With Lori’s decision to retire, we are also announcing the appointment of Michele Lau as Executive Vice President and Chief Legal Officer, effective January 1, 2024. For the past two and a half years, Michele has served as Chief Legal Officer & Corporate Secretary for GoDaddy. Prior to that role, Michele spent thirteen years as a member of McKesson’s General Counsel Organization, most recently as Senior Vice President, Corporate Secretary & Associate General Counsel.

U.S. Pharmaceutical Segment
Revenues were $69.8 billion, an increase of 16%, driven by increased prescription volumes, including higher volumes from retail national account customers, specialty products, and GLP-1 medications, partially offset by branded to generic conversions.
Segment Operating Profit was $593 million. Adjusted Segment Operating Profit was $815 million, an increase of 8%, driven by growth in the distribution of specialty products to providers and health systems and increased contributions from our generics program. Excluding the impact of COVID-19 vaccine distribution from fiscal 2023, the U.S. Pharmaceutical segment delivered Adjusted Segment Operating Profit growth of 15%.




Prescription Technology Solutions Segment
Revenues were $1.1 billion, an increase of 12%, driven by increased prescription volumes in our technology services and third-party logistics businesses.
Segment Operating Profit was $238 million. Adjusted Segment Operating Profit was $209 million, an increase of 48%, driven by higher demand for access solutions, primarily related to prior authorization services due to increased prescription volumes.
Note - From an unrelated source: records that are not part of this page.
(* ===== verification/DesktopMap.v ===== *)
(** The raster of the allocation map, [native/desktop_map_geometry.cpp]: which
    cells a device pixel stands for, and how many units at least and at most. *)
From S2P Require Import Prelude CString Infiltratr Exceptions NativeJson.

Record DesktopMapRasterGeometry := mkRaster {
  pixels : Z;
  enlarged : bool;
  minimum_units : Z;
  maximum_units : Z;
}.

Definition cell_number (data : Json) (key : string) : Z :=
  match find key data with Some value => unsigned_or 0 value | None => 0 end.

(** [end - start + 1] of a group of cells from [first] to [last], which wraps. *)
Definition group_span (first last : Json) : Z :=
  u64 (u64 (cell_number last "end" - cell_number first "start") + 1).

Definition widen (raster : DesktopMapRasterGeometry) (span : Z) : DesktopMapRasterGeometry :=
  mkRaster (pixels raster) (enlarged raster) (Z.min (minimum_units raster) span)
    (Z.max (maximum_units raster) span).

(** The first cell of a pixel, and the one after its last. *)
Definition pixel_begin (cells capacity pixel : Z) : Z := u64 (pixel * cells) / capacity.
Definition pixel_end (cells capacity pixel : Z) : Z := u64 (u64 (pixel + 1) * cells) / capacity.

(** [cells[index]]; outside the array the C++ is undefined. *)
Definition cell_at (cells : list Json) (index : Z) : Json := nth (Z.to_nat index) cells JNull.

Definition pixel_span (cells : list Json) (capacity pixel : Z) : Z :=
  let n := Z.of_nat (length cells) in
  group_span (cell_at cells (pixel_begin n capacity pixel)) (cell_at cells (pixel_end n capacity pixel - 1)).

Definition pixel_numbers (capacity : Z) : list Z := map Z.of_nat (List.seq 0 (Z.to_nat capacity)).

Definition desktop_map_raster_geometry (cells : list Json) (capacity : Z) : DesktopMapRasterGeometry :=
  let raster := mkRaster 0 false 0 0 in
  match cells with
  | [] => raster
  | _ =>
      if capacity =? 0 then raster
      else
        let enlarged := Z.of_nat (length cells) <? capacity in
        let raster := mkRaster capacity enlarged UINT64_MAX 0 in
        foldl widen raster
          (if enlarged then map (fun cell => group_span cell cell) cells
           else map (pixel_span cells capacity) (pixel_numbers capacity))
  end.

(** ** Facts *)

Lemma foldl_widen spans raster :
  foldl widen raster spans =
  mkRaster (pixels raster) (enlarged raster) (foldl Z.min (minimum_units raster) spans)
    (foldl Z.max (maximum_units raster) spans).
Proof. revert raster. induction spans as [|s spans IH]; intros raster; simpl; [by destruct raster|]. by rewrite IH. Qed.

Lemma foldl_min_le acc l : foldl Z.min acc l <= acc /\ Forall (fun x => foldl Z.min acc l <= x) l.
Proof.
  revert acc. induction l as [|x l IH]; intros acc; simpl; [split; [lia|constructor]|].
  destruct (IH (Z.min acc x)) as [H1 H2]. split; [lia|]. constructor; [lia|done].
Qed.

Lemma foldl_min_in acc l : foldl Z.min acc l = acc \/ In (foldl Z.min acc l) l.
Proof.
  revert acc. induction l as [|x l IH]; intros acc; simpl; [by left|].
  destruct (IH (Z.min acc x)) as [->|H]; [|by right; right]. destruct (Z.min_spec acc x) as [[_ ->]|[_ ->]]; auto.
Qed.

Lemma foldl_max_ge acc l : acc <= foldl Z.max acc l /\ Forall (fun x => x <= foldl Z.max acc l) l.
Proof.
  revert acc. induction l as [|x l IH]; intros acc; simpl; [split; [lia|constructor]|].
  destruct (IH (Z.max acc x)) as [H1 H2]. split; [lia|]. constructor; [lia|done].
Qed.

Lemma foldl_max_in acc l : foldl Z.max acc l = acc \/ In (foldl Z.max acc l) l.
Proof.
  revert acc. induction l as [|x l IH]; intros acc; simpl; [by left|].
  destruct (IH (Z.max acc x)) as [->|H]; [|by right; right]. destruct (Z.max_spec acc x) as [[_ ->]|[_ ->]]; auto.
Qed.

Lemma group_span_range a b : is_u64 (group_span a b).
Proof. apply u64_range. Qed.

Definition raster_spans (enlarged : bool) (cells : list Json) (capacity : Z) : list Z :=
  if enlarged then map (fun cell => group_span cell cell) cells
  else map (pixel_span cells capacity) (pixel_numbers capacity).

Lemma raster_value cells capacity :
  cells <> [] -> 0 < capacity ->
  desktop_map_raster_geometry cells capacity =
  let enlarged := Z.of_nat (length cells) <? capacity in
  let spans := raster_spans enlarged cells capacity in
  mkRaster capacity enlarged (foldl Z.min UINT64_MAX spans) (foldl Z.max 0 spans).
Proof.
  intros Hne Hc. unfold desktop_map_raster_geometry. destruct cells as [|c cs]; [done|].
  rewrite (proj2 (Z.eqb_neq capacity 0)) by lia. by rewrite foldl_widen.
Qed.

Lemma raster_spans_range enlarged cells capacity :
  cells <> [] -> 0 < capacity ->
  raster_spans enlarged cells capacity <> [] /\ Forall is_u64 (raster_spans enlarged cells capacity).
Proof.
  intros Hne Hc. unfold raster_spans. split.
  - destruct enlarged; [by destruct cells|]. unfold pixel_numbers. by destruct (Z.to_nat capacity) eqn:E; [lia|].
  - destruct enlarged; apply List.Forall_forall; intros x Hx; apply in_map_iff in Hx as (y & <- & _);
      apply group_span_range.
Qed.

(** ** Properties *)

(** The pixels of a map with at least as many cells as pixels share out the
    cells: each pixel stands for a group of one cell or more inside the array, the
    groups follow each other, the first starts at the first cell and the last ends
    at the last; no product overflows while cells times pixels fits in 64 bits. *)
Theorem pixels_partition_cells cells capacity pixel :
  0 < capacity <= cells -> capacity * cells <= UINT64_MAX -> 0 <= pixel < capacity ->
  0 <= pixel_begin cells capacity pixel < pixel_end cells capacity pixel /\
  pixel_end cells capacity pixel <= cells /\
  pixel_begin cells capacity 0 = 0 /\ pixel_end cells capacity (capacity - 1) = cells /\
  (pixel + 1 < capacity -> pixel_begin cells capacity (pixel + 1) = pixel_end cells capacity pixel).
Proof.
  intros Hc Hn Hp. unfold pixel_begin, pixel_end.
  assert (H1 : pixel * cells <= capacity * cells) by nia.
  assert (H2 : (pixel + 1) * cells <= capacity * cells) by nia.
  assert (H3 : capacity <= capacity * cells) by nia.
  rewrite (u64_small (pixel + 1)), (u64_small (pixel * cells)), (u64_small ((pixel + 1) * cells))
    by (unfold is_u64; nia).
  rewrite (u64_small (0 * cells)), (u64_small (capacity - 1 + 1)) by (unfold is_u64; lia).
  replace (capacity - 1 + 1) with capacity by lia. rewrite (u64_small (capacity * cells)) by (unfold is_u64; lia).
  split_and!.
  - apply Z.div_pos; nia.
  - assert (E : (pixel + 1) * cells = pixel * cells + cells) by lia.
    assert (pixel * cells / capacity + 1 <= (pixel + 1) * cells / capacity); [|lia].
    rewrite <- Z.div_add by lia. apply Z.div_le_mono; lia.
  - apply Z.div_le_upper_bound; lia.
  - done.
  - rewrite Z.mul_comm. apply Z.div_mul. lia.
  - intros _. done.
Qed.

(** The bounds of the raster are attained and hold: when there is anything to
    show, the minimum and maximum are the least and the greatest span of the groups
    (the cells themselves when the map is enlarged), never the initial sentinels. *)
Theorem raster_bounds_exact cells capacity :
  cells <> [] -> 0 < capacity ->
  let raster := desktop_map_raster_geometry cells capacity in
  let spans := raster_spans (enlarged raster) cells capacity in
  pixels raster = capacity /\
  (enlarged raster = true <-> Z.of_nat (length cells) < capacity) /\
  In (minimum_units raster) spans /\ In (maximum_units raster) spans /\
  Forall (fun span => minimum_units raster <= span <= maximum_units raster) spans.
Proof.
  intros Hne Hc. cbv zeta. rewrite raster_value by done. cbv zeta. cbn [pixels enlarged minimum_units maximum_units].
  set (e := Z.of_nat (length cells) <? capacity). destruct (raster_spans_range e cells capacity Hne Hc) as [Hs Hr].
  set (spans := raster_spans e cells capacity) in *.
  destruct (foldl_min_le UINT64_MAX spans) as [Hm1 Hm2], (foldl_max_ge 0 spans) as [HM1 HM2].
  destruct spans as [|s ss] eqn:Es; [done|]. rewrite <- Es in *.
  assert (Hin : In s spans) by (rewrite Es; by left).
  rewrite List.Forall_forall in Hm2, HM2, Hr. specialize (Hr s Hin) as Hs0. unfold is_u64 in Hs0.
  specialize (Hm2 s Hin) as Hms. specialize (HM2 s Hin) as HMs. split_and!.
  - done.
  - unfold e. apply Z.ltb_lt.
  - destruct (foldl_min_in UINT64_MAX spans) as [E|H]; [|done]. replace (foldl Z.min UINT64_MAX spans) with s by lia. done.
  - destruct (foldl_max_in 0 spans) as [E|H]; [|done]. replace (foldl Z.max 0 spans) with s by lia. done.
  - apply List.Forall_forall. intros x Hx. split; [by apply Hm2|by apply HM2].
Qed.

Lemma pixels_partition_cells_witness :
  0 <= pixel_begin 10 4 2 < pixel_end 10 4 2.
Proof. apply (pixels_partition_cells 10 4 2); lia. Defined.

Lemma raster_bounds_exact_witness :
  let cell a b := JObject [("end", unsigned_integer b); ("start", unsigned_integer a)] in
  pixels (desktop_map_raster_geometry [cell 0 9; cell 10 14; cell 15 99] 2) = 2.
Proof. intros cell. apply (raster_bounds_exact [cell 0 9; cell 10 14; cell 15 99] 2); [discriminate|lia]. Defined.
(** Every one of [entries] was probed, in order. *)
Definition probed_all (d : Z) (probes : list (string * option (string * Z))) (entries : list string)
    (t : trace) : Prop :=
  exists subs, map fst probes = entries /\ Forall2 (probed d) probes subs /\ t = concat subs.

Lemma probed_all_cons d name r entries probes t1 t2 :
  probed d (name, r) t1 -> probed_all d probes entries t2 ->
  probed_all d ((name, r) :: probes) (name :: entries) (t1 ++ t2).
Proof.
  intros H (subs & <- & Hs & ->). exists (t1 :: subs). split; [done|]. split; [by constructor|done].
Qed.

Lemma probed_all_nil d : probed_all d [] [] [].
Proof. exists []. split; [done|]. split; [constructor|done]. Qed.

(** What a positive probe saw. *)
Lemma probe_offers d name sub format caps :
  runs (ifs_probe_module_v2 d name) sub (Returned (Some (format, caps))) ->
  ifs_safe_module_filename name = true /\
  exists image api, In (Event (EntryTable image interface_v2) (Some api)) sub /\
    offered (Some api) = Some (format, caps).
Proof.
  unfold ifs_probe_module_v2. destruct (ifs_safe_module_filename name); intros H.
  2:{ by apply runs_inv in H as [_ ?]. }
  split; [done|]. cbn [negb] in H. apply runs_inv in H as (opened & t1 & -> & H). cbn [pbind] in H.
  apply pbind_runs in H as [(m & _ & ?)|(fd & t2 & t3 & -> & _ & H)]; [done|].
  destruct fd as [fd|]; [|by apply runs_inv in H as [_ ?]].
  destruct (negb (fits _ _)).
  { apply runs_inv in H as (? & ? & -> & H). by apply runs_inv in H as [_ ?]. }
  apply runs_inv in H as (image & t4 & -> & H). cbn [pbind] in H.
  destruct image as [image|error].
  2:{ apply runs_inv in H as (? & ? & -> & H). by apply runs_inv in H as [_ ?]. }
  apply runs_inv in H as (api & t5 & -> & H). cbn [pbind] in H.
  do 2 (apply runs_inv in H as (? & ? & -> & H); cbn [pbind] in H).
  apply runs_inv in H as [_ [= H]]. symmetry in H. destruct api as [api|]; [|done].
  exists image, api. split; [|done]. right. apply in_or_app. right. right. by left.
Qed.

Definition provides (format : string) (p : string * option (string * Z)) : bool :=
  match snd p with Some (discovered, _) => String.eqb discovered format | None => false end.

(** After one match the rest of the directory must hold no other. *)
Lemma find_loop_rest d format entries selected t name :
  runs (find_loop d format entries selected 1) t (Returned (name, 1)) ->
  name = selected /\ exists probes, probed_all d probes entries t /\ List.filter (provides format) probes = [].
Proof.
  revert t. induction entries as [|e entries IH]; intros t H; cbn [find_loop] in H.
  - apply runs_inv in H as [-> [= ->]]. split; [done|]. exists []. split; [apply probed_all_nil|done].
  - apply pbind_runs in H as [(m & _ & ?)|(r & t1 & t2 & -> & Hp & H)]; [done|].
    assert (Hskip : provides format (e, r) = false ->
      runs (find_loop d format entries selected 1) t2 (Returned (name, 1)) ->
      name = selected /\ exists probes, probed_all d probes (e :: entries) (t1 ++ t2) /\
        List.filter (provides format) probes = []).
    { intros Hr H2. apply IH in H2 as (-> & probes & Ha & Hf). split; [done|].
      exists ((e, r) :: probes). split; [by apply probed_all_cons|]. simpl. by rewrite Hr. }
    destruct r as [[discovered caps]|]; [|by apply Hskip].
    destruct (String.eqb discovered format) eqn:E; cbn [negb] in H; [by apply runs_inv in H as [_ ?]|].
    by apply Hskip.
Qed.

Lemma find_loop_first d format entries t name :
  runs (find_loop d format entries EmptyString 0) t (Returned (name, 1)) ->
  exists probes caps, probed_all d probes entries t /\
    List.filter (provides format) probes = [(name, Some (format, caps))].
Proof.
  revert t. induction entries as [|e entries IH]; intros t H; cbn [find_loop] in H.
  - by apply runs_inv in H as [_ ?].
  - apply pbind_runs in H as [(m & _ & ?)|(r & t1 & t2 & -> & Hp & H)]; [done|].
    assert (Hskip : provides format (e, r) = false ->
      runs (find_loop d format entries EmptyString 0) t2 (Returned (name, 1)) ->
      exists probes caps, probed_all d probes (e :: entries) (t1 ++ t2) /\
        List.filter (provides format) probes = [(name, Some (format, caps))]).
    { intros Hr H2. apply IH in H2 as (probes & caps & Ha & Hf).
      exists ((e, r) :: probes), caps. split; [by apply probed_all_cons|]. simpl. by rewrite Hr. }
    destruct r as [[discovered caps]|]; [|by apply Hskip].
    destruct (String.eqb_spec discovered format) as [->|E]; cbn [negb] in H.
    + cbn [Z.add Z.eqb negb Pos.eqb] in H. destruct (_ || _) in H; [by apply runs_inv in H as [_ ?]|].
      apply find_loop_rest in H as (-> & probes & Ha & Hf).
      exists ((e, Some (format, caps)) :: probes), caps. split; [by apply probed_all_cons|].
      simpl. unfold provides at 1. cbn [snd]. by rewrite String.eqb_refl, Hf.
    + apply Hskip; [|done]. unfold provides. cbn [snd]. by apply String.eqb_neq.
Qed.

(** The opening of the directory, read off a run. *)
Lemma open_directory_runs t d :
  runs ifs_open_module_directory t (Returned (Some d)) -> opened_directory t d.
Proof.
  intros H. pose proof (open_directory_wp (fun _ _ _ => True) (fun _ _ _ _ => I) []) as Hw.
  apply (wp_runs _ _ _ _ _ _ Hw) in H as [(head & E & Hd) _]. cbn [app] in E. by subst.
Qed.

(** ** Discovery is read-only *)

Definition discovery_allowed (t : trace) (X : Type) (e : loadE X) : Prop :=
  match e with
  | Dlopen path => exists name fd, path = fd_path fd /\ pinned t name fd
  | Invoke _ _ _ _ => False
  | _ => True
  end.

Lemma idle_discovery t X (e : loadE X) : idle X e -> discovery_allowed t X e.
Proof. by destruct e. Qed.

Lemma pinned_discovery (t : trace) name fd : pinned t name fd -> discovery_allowed t _ (Dlopen (fd_path fd)).
Proof. intros H. by exists name, fd. Qed.

Lemma walking_silent d t X (e : loadE X) x :
  closed (Event e x) = None -> walking t d -> walking (t ++ [Event e x]) d.
Proof.
  intros He Hw. apply walking_app; [done|]. intros c y [Heq|[]].
  apply (f_equal closed) in Heq. by rewrite He in Heq.
Qed.

Lemma probe_discovery d name t :
  walking t d -> wp discovery_allowed (walked d) (ifs_probe_module_v2 d name) t.
Proof. apply probe_wp; [apply idle_discovery|apply pinned_discovery]. Qed.

Lemma list_loop_discovery d entries first t :
  walking t d -> wp discovery_allowed any_end (list_loop d entries first) t.
Proof.
  revert first t. induction entries as [|name entries IH]; intros first t Hw; [done|].
  cbn [list_loop]. apply wp_bind. eapply wp_mono; [by apply probe_discovery|done|].
  intros [[[format caps]|]|m] t' Ht; [|by apply IH|done].
  destruct first; cbn [pbind].
  - split; [done|]. intros u. apply IH. by apply walking_silent.
  - split; [done|]. intros u. cbn [pbind]. split; [done|]. intros v. apply IH. by repeat (apply walking_silent; [done|]).
Qed.

Lemma find_loop_discovery d format entries selected matches t :
  walking t d -> wp discovery_allowed any_end (find_loop d format entries selected matches) t.
Proof.
  revert selected matches t. induction entries as [|name entries IH]; intros selected matches t Hw; [done|].
  cbn [find_loop]. apply wp_bind. eapply wp_mono; [by apply probe_discovery|done|].
  intros [[[discovered caps]|]|m] t' Ht; [|by apply IH|done].
  destruct (negb (String.eqb _ _)); [by apply IH|]. destruct (negb _); [done|].
  destruct (_ || _); [done|]. by apply IH.
Qed.

(** Both walks begin with the opened directory and its entries. *)
Lemma discovery_wp {A} (k : option Z -> load A) :
  calls_in idle (k None) ->
  (forall d t, walking t d -> wp discovery_allowed any_end (k (Some d)) t) ->
  wp discovery_allowed any_end (pbind ifs_open_module_directory k) [].
Proof.
  intros Hn Hk. apply wp_bind.
  eapply wp_mono; [apply open_directory_wp; apply idle_discovery|done|].
  intros [[d|]|m] t Ht; [|apply (idle_wp discovery_allowed); [apply idle_discovery|done]|done].
  apply Hk. destruct Ht as (head & -> & Hd). exists [], head, []. rewrite app_nil_r.
  split; [done|]. split; [done|]. by intros c x [].
Qed.

Lemma idle_end {A} (p : load A) t : calls_in idle p -> wp discovery_allowed any_end p t.
Proof. apply idle_wp, idle_discovery. Qed.

Lemma list_discovery : wp discovery_allowed any_end ifs_filesystem_module_list_v2 [].
Proof.
  apply discovery_wp; [calls|]. intros d t Hw. split; [done|]. intros [entries|]; [|cbn [pbind]; apply idle_end; calls].
  cbn [pbind]. split; [done|]. intros u. cbn [pbind]. apply wp_bind. eapply wp_mono.
  - apply list_loop_discovery. by repeat (apply walking_silent; [done|]).
  - done.
  - intros [r|m] t' _; [|done]. apply idle_end. calls.
Qed.

Lemma find_discovery format capacity : wp discovery_allowed any_end (ifs_filesystem_module_find_v2 format capacity) [].
Proof.
  destruct format as [format|]; [|done]. unfold ifs_filesystem_module_find_v2. destruct (_ || _); [done|].
  apply discovery_wp; [calls|]. intros d t Hw. split; [done|]. intros [entries|]; [|cbn [pbind]; apply idle_end; calls].
  cbn [pbind]. apply wp_bind. eapply wp_mono.
  - apply find_loop_discovery. by apply walking_silent.
  - done.
  - intros [[selected matches]|m] t' _; [|done]. apply idle_end. calls.
Qed.

(** ** Running a module *)

(** What a command may load and run. *)
Definition run_allowed (format filename : string) (arguments : list string) (t : trace) (X : Type)
    (e : loadE X) : Prop :=
  match e with
  | Dlopen path => exists name fd, path = fd_path fd /\ pinned t name fd
  | Invoke image symbol method args =>
      symbol = interface_v2 /\ method = "run"%string /\ args = arguments /\
      exists h api argv0 operation rest,
        t = h ++ [Event (EntryTable image interface_v2) (Some api)] /\
        loaded h format filename interface_v2 image /\ arguments = argv0 :: operation :: rest /\
        Z.land (capabilities api) (required_capabilities operation) = required_capabilities operation /\
        (mutates operation = true -> exists u v s,
           t = Event StopClear u :: Event StopInstall true ::
               Event (Fputs (LD_STOP_READY_MARKER ++ String LF "")) v :: s)
  | _ => True
  end.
Medical-Surgical Solutions Segment
Revenues were $2.8 billion, flat to the prior year, driven by lower sales of COVID-19 tests and lower contribution from kitting, storage, and distribution of ancillary supplies for the U.S. government's COVID-19 vaccine program.
Segment Operating Profit was $244 million. Adjusted Segment Operating Profit was $254 million, a decrease of 17%, driven by lower contribution from kitting, storage, and distribution of ancillary supplies for the U.S. government's COVID-19 vaccine program and lower sales of COVID-19 tests. Excluding the impact of COVID-19 related items from fiscal 2023, the Medical-Surgical Solutions segment delivered Adjusted Segment Operating Profit growth of 5%, driven by growth in the extended care business due to increased volumes of nutritional supplements.

International Segment
Revenues were $3.5 billion. On an FX-Adjusted basis, revenues were $3.6 billion, a decrease of 43%, driven by the divestitures of McKesson's European businesses.
Segment Operating Profit was $66 million. On an FX-Adjusted basis, Adjusted Segment Operating Profit was $93 million, a decrease of 32%, driven by the divestitures of McKesson's European businesses.

Fiscal 2024 Outlook
McKesson does not provide forward-looking guidance on a GAAP basis as the Company is unable to provide a quantitative reconciliation of forward-looking Non-GAAP measures to the most directly comparable forward-looking GAAP measure, without unreasonable effort. McKesson cannot reliably forecast LIFO inventory-related adjustments, certain litigation loss and gain contingencies, restructuring, impairment and related charges, and other adjustments, which are difficult to predict and estimate. These items are generally uncertain and depend on various factors, many of which are beyond the company's control, and as such, any associated estimate and its impact on GAAP performance could vary materially.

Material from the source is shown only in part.